Davis Projects awarded the students US $10,000 for the project. They also managed to raise another US$ 4,850 from their college deans and president.

A completed rainwater harvesting system, acknowledging the donors :)

Hanpump provided for using the rainwater. In this school it will be used in the kitchen

Views around Pavagada

The students had first contacted Biome Trust in early 2010. Nathan Stell who was then working with the trust helped them extensively during the application process and to firm up the grant proposal. Nathan was also the one who encouraged them to raise more funds to maximise the impact of their work.

The Biome Trust then contacted a Karnataka based NGO called BIRD K ( to help out with the project. BIRD K has done extensive work in the fluoride affected areas and accepted our suggestion of utilising this money effectively. They identified 5 schools located in villages around Pavagada where they could build rainwater collection systems. Main part of the work was building large tanks where the rooftop rainwater could be stored. We decided to build these tanks underground and the materials used were essentially bricks and cement.

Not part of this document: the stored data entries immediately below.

(** * QueryTube: semantic search over a fixed corpus of video embeddings

    A shallow embedding of [app.py]: the start-up block that loads the two
    asset files, the cached query encoder [encode_query] and the generator
    [search_generator] that ranks the corpus rows against a query.

    Conventions.
    - A Python [str] is a list of Unicode code points.
    - A Python exception is a value of [Py.exn]; a call that may raise
      returns a [Py.result].
    - Floating point similarity scores are kept abstract: a type with the
      total preorder that [<=] gives on finite floats ([FloatOrder]).
    - The pretrained model, the cosine similarity kernel and [np.argsort]
      are library code; they enter as parameters with the contract the
      program relies on.  The model may raise.  The kernel scores a query
      vector against a row of the same dimension with finite entries; the
      one check of [cosine_similarity] that such inputs can fail, a matrix
      without rows, raises [ValueError].  [np.argsort] is any function
      that lists the positions by ascending value, and a stable one is
      given as a concrete instance.
    - Formatting the publish date of a record raises [ValueError] when the
      date is missing or cannot be parsed; which records those are is a
      parameter.  The markup of the result cards and the simulated view
      counts are left out: a card is the index of a row with its record. *)

From stdpp Require Import base list numbers sorting.
From Stdlib Require Import ZArith.

Local Open Scope Z_scope.

(** ** Python built-ins used by the program *)

Module Py.

(** The exception classes that occur in the program and its libraries. *)
Inductive exn : Set :=
| FileNotFoundError
| IndexError
| ValueError
| RuntimeError
| MemoryError
| OSError
| PermissionError
| EmptyDataError.

Inductive result (A : Type) : Type :=
| Ok (a : A)
| Raise (e : exn).
Global Arguments Ok {A} a.
Global Arguments Raise {A} e.

(** [str]: a sequence of code points. *)
Definition str : Type := list N.

(** [str.isspace] on one character: the code points Python treats as
    whitespace when stripping. *)
Definition isspace (c : N) : bool :=
  ((9 <=? c) && (c <=? 13) || (28 <=? c) && (c <=? 32)
   || (c =? 133) || (c =? 160) || (c =? 5760)
   || (8192 <=? c) && (c <=? 8202)
   || (c =? 8232) || (c =? 8233) || (c =? 8239) || (c =? 8287)
   || (c =? 12288))%N.

Fixpoint lstrip (s : str) : str :=
  match s with
  | [] => []
  | c :: s' => if isspace c then lstrip s' else s
  end.

Definition rstrip (s : str) : str := reverse (lstrip (reverse s)).

(** [s.strip()] *)
Definition strip (s : str) : str := rstrip (lstrip s).

(** Truth value of a string: [not s] holds for the empty string only. *)
Definition not_ (s : str) : bool :=
  match s with [] => true | _ :: _ => false end.

(** [a[start:]] for an integer [start]: a negative start counts from the
    end, and both ends are clamped into the sequence. *)
Definition slice_from {A : Type} (start : Z) (a : list A) : list A :=
  let n := Z.of_nat (length a) in
  let lo := if start <? 0 then Z.max (start + n) 0 else Z.min start n in
  drop (Z.to_nat lo) a.

(** [a[::-1]] *)
Definition reversed {A : Type} (a : list A) : list A := reverse a.

(** Exit status of the interpreter after [exit(code)]; [exit()] passes
    [None], which is reported as success. *)
Definition exit_status (code : option Z) : Z :=
  match code with
  | None => 0
  | Some c => c
  end.

End Py.

(** ** [functools.lru_cache] with a positive [maxsize] *)

Module Functools.
Section lru_cache.
Context {K V : Type} `{EqDecision K}.
Variable maxsize : nat.
Variable user_function : K → Py.result V.

(** The cache: the links from the oldest to the most recently used one,
    and the two counters reported by [cache_info()]. *)
Record cache : Type := Cache {
  links : list (K * V);
  hits : nat;
  misses : nat
}.

Definition empty : cache := Cache [] 0 0.

Fixpoint cache_get (key : K) (l : list (K * V)) : option V :=
  match l with
  | [] => None
  | (k, v) :: l' => if decide (k = key) then Some v else cache_get key l'
  end.

(** Take the link of [key] out of the queue. *)
Definition extract_link (key : K) (l : list (K * V)) : list (K * V) :=
  filter (λ kv, kv.1 ≠ key) l.

Definition keys (c : cache) : list K := (links c).*1.

(** One call of the decorated function.  A hit moves the link to the
    most recent end.  A miss counts, calls the function, and stores the
    result unless the call raised; when the cache is full the oldest
    link is dropped first. *)
Definition wrapper (key : K) (c : cache) : Py.result V * cache :=
  match cache_get key (links c) with
  | Some result =>
      (Py.Ok result,
       Cache (extract_link key (links c) ++ [(key, result)])
             (S (hits c)) (misses c))
  | None =>
      match user_function key with
      | Py.Raise e => (Py.Raise e, Cache (links c) (hits c) (S (misses c)))
      | Py.Ok result =>
          let kept :=
            if decide (length (links c) < maxsize ∨ links c = [])%nat
            then links c
            else drop 1 (links c) in
          (Py.Ok result,
           Cache (kept ++ [(key, result)]) (hits c) (S (misses c)))
      end
  end.

(** A sequence of calls, with the value or exception of each. *)
Fixpoint calls (keys : list K) (c : cache) : list (Py.result V) * cache :=
  match keys with
  | [] => ([], c)
  | key :: rest =>
      let '(r, c1) := wrapper key c in
      let '(rs, c2) := calls rest c1 in
      (r :: rs, c2)
  end.

(** Every stored result is what the function returns for its key. *)
Definition coherent (c : cache) : Prop :=
  ∀ key v, (key, v) ∈ links c → user_function key = Py.Ok v.

(** The keys for which the function returns a value. *)
Definition succeeds (key : K) : bool :=
  match user_function key with Py.Ok _ => true | Py.Raise _ => false end.

(** The distinct keys of a history ordered by their last use, the least
    recently used one first. *)
Definition recency (history : list K) : list K :=
  foldl (λ acc key, filter (λ k, k ≠ key) acc ++ [key]) [] history.

(** The last [n] items of a list. *)
Definition last_n {A : Type} (n : nat) (l : list A) : list A :=
  drop (length l - n) l.

End lru_cache.
End Functools.

(** ** NumPy: ordering of scores and [argsort] *)

(** The order of finite floating point numbers: total and transitive;
    distinct representations may compare equal. *)
Class FloatOrder (score : Type) : Type := {
  sle : score → score → bool;
  sle_total : ∀ x y, sle x y = true ∨ sle y x = true;
  sle_trans : ∀ x y z, sle x y = true → sle y z = true → sle x z = true
}.

Module Numpy.
Section argsort.
Context {score : Type} `{FloatOrder score}.

(** Strict comparison [x < y]. *)
Definition slt (x y : score) : bool := negb (sle y x).

(** Equal scores: an exact tie. *)
Definition seq_ (x y : score) : bool := sle x y && sle y x.

(** [a[i] <= a[j]] for positions of the array [a]. *)
Definition le_at (a : list score) (i j : nat) : Prop :=
  match a !! i, a !! j with
  | Some x, Some y => sle x y = true
  | _, _ => False
  end.

(** [a[i] >= a[j]]. *)
Definition ge_at (a : list score) (i j : nat) : Prop := le_at a j i.

(** [a[i] == a[j]]: the two positions hold exactly equal scores. *)
Definition tie_at (a : list score) (i j : nat) : Prop :=
  match a !! i, a !! j with
  | Some x, Some y => seq_ x y = true
  | _, _ => False
  end.

(** What the program needs from [np.argsort(a)] whatever the sort kind:
    the result lists every position of [a] once, by ascending value. *)
Definition argsort_spec (argsort : list score → list nat) : Prop :=
  ∀ a, argsort a ≡ₚ seq 0 (length a) ∧ StronglySorted (le_at a) (argsort a).

(** Ascending by value and, among equal values, by position: the order
    a stable ascending sort leaves the positions in. *)
Definition stable_lt_at (a : list score) (i j : nat) : Prop :=
  match a !! i, a !! j with
  | Some x, Some y => slt x y = true ∨ (sle x y = true ∧ (i < j)%nat)
  | _, _ => False
  end.

(** The contract of a stable argsort ([kind='stable']): every position
    once, by ascending value, equal values in their original order. *)
Definition stable_spec (argsort : list score → list nat) : Prop :=
  ∀ a, argsort a ≡ₚ seq 0 (length a)
       ∧ StronglySorted (stable_lt_at a) (argsort a).

(** A stable argsort by straight insertion: position [i] is inserted
    behind every position already placed whose value is not greater. *)
Fixpoint insert_index (a : list score) (i : nat) (l : list nat) : list nat :=
  match l with
  | [] => [i]
  | j :: l' =>
      match a !! i, a !! j with
      | Some x, Some y =>
          if slt x y then i :: j :: l' else j :: insert_index a i l'
      | _, _ => j :: insert_index a i l'
      end
  end.

Definition insertion_argsort (a : list score) : list nat :=
  foldl (λ acc i, insert_index a i acc) [] (seq 0 (length a)).

End argsort.
End Numpy.

(** ** The application *)

Section app.
(** [vector]: the array returned by the model for one query;
    [row]: one row of the embedding matrix;
    [record]: one row of the data frame. *)
Context {vector row record score : Type} `{FloatOrder score}.

(** [model.encode([query], show_progress_bar=False)] *)
Variable model_encode : Py.str → Py.result vector.
(** One entry of [cosine_similarity(query_embedding, corpus_embeddings)[0]]. *)
Variable similarity : vector → row → score.
(** [np.argsort] *)
Variable argsort : list score → list nat.
(** [pd.to_datetime(row.get('published_date', 'N/A')).strftime('%b %d, %Y')]
    for a record: the formatted date, or [None] when the date is missing
    or cannot be parsed and pandas raises [ValueError]. *)
Variable published_date : record → option Py.str.

(** *** Part 2: load and initialise *)

(** What the start-up block meets: the outcome of [pd.read_csv] and of
    [np.load], each the parsed content or the exception raised
    ([FileNotFoundError] when the file does not exist), and the outcome of
    constructing the model. *)
Record assets : Type := Assets {
  app_data_csv : Py.result (list record);
  app_embeddings_npy : Py.result (list row);
  sentence_transformer : Py.result unit
}.

(** The module level variables [df] and [corpus_embeddings]. *)
Record globals : Type := Globals {
  df : list record;
  corpus_embeddings : list row
}.

Inductive line : Set :=
| LoadingAssets         (* "Loading all assets..." *)
| LoadingModel          (* "Loading model (multi-qa-mpnet-base-dot-v1)..." *)
| AssetsLoaded          (* "All assets loaded and aligned successfully." *)
| ErrorCouldNotFind     (* "ERROR: Could not find 'app_data.csv' or
                           'app_embeddings.npy'. Please run
                           'prepare_final_assets.py' first." *)
| ExceptionText         (* print(e) *)
| Launching.            (* "Launching QueryTube (Enhanced v2.0)..." *)

Inductive process : Type :=
| Serving (g : globals) (stdout : list line)
| Exited (status : Z) (stdout : list line)
| Crashed (e : Py.exn) (stdout : list line).

(** The handler of [except FileNotFoundError]. *)
Definition file_not_found (stdout : list line) : process :=
  Exited (Py.exit_status None) (stdout ++ [ErrorCouldNotFind; ExceptionText]).

(** An exception inside the [try] block: only [FileNotFoundError] has a
    handler, any other one ends the process with its traceback. *)
Definition on_exception (e : Py.exn) (stdout : list line) : process :=
  match e with
  | Py.FileNotFoundError => file_not_found stdout
  | _ => Crashed e stdout
  end.

Definition startup (fs : assets) : process :=
  let out0 := [LoadingAssets] in
  match app_data_csv fs with
  | Py.Raise e => on_exception e out0
  | Py.Ok data =>
      match app_embeddings_npy fs with
      | Py.Raise e => on_exception e out0
      | Py.Ok embeddings =>
          let out1 := out0 ++ [LoadingModel] in
          match sentence_transformer fs with
          | Py.Raise e => on_exception e out1
          | Py.Ok _ =>
              Serving (Globals data embeddings)
                      (out1 ++ [AssetsLoaded; Launching])
          end
      end
  end.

One of the chosen schools in Kilarahalli village, Pavagada Taluk

Half pipes (gutters) to capture the rainwater coming off a sloping roof

Nitin, David and Lam stayed in Pavagada for a month to learn more and make sure that the project was moving in a satisfactory manner. Living out of a single room, they braved the odds to last out the entire month and even made friends while they were there :)

The students also worked with school children and educated them about the work that was happening. Any rainwater harvesting system needs to be constantly maintained in terms of keeping it clean and dust free. Towards this end, the Trinity kids helped form student committees who would take care of the system once it was implemented.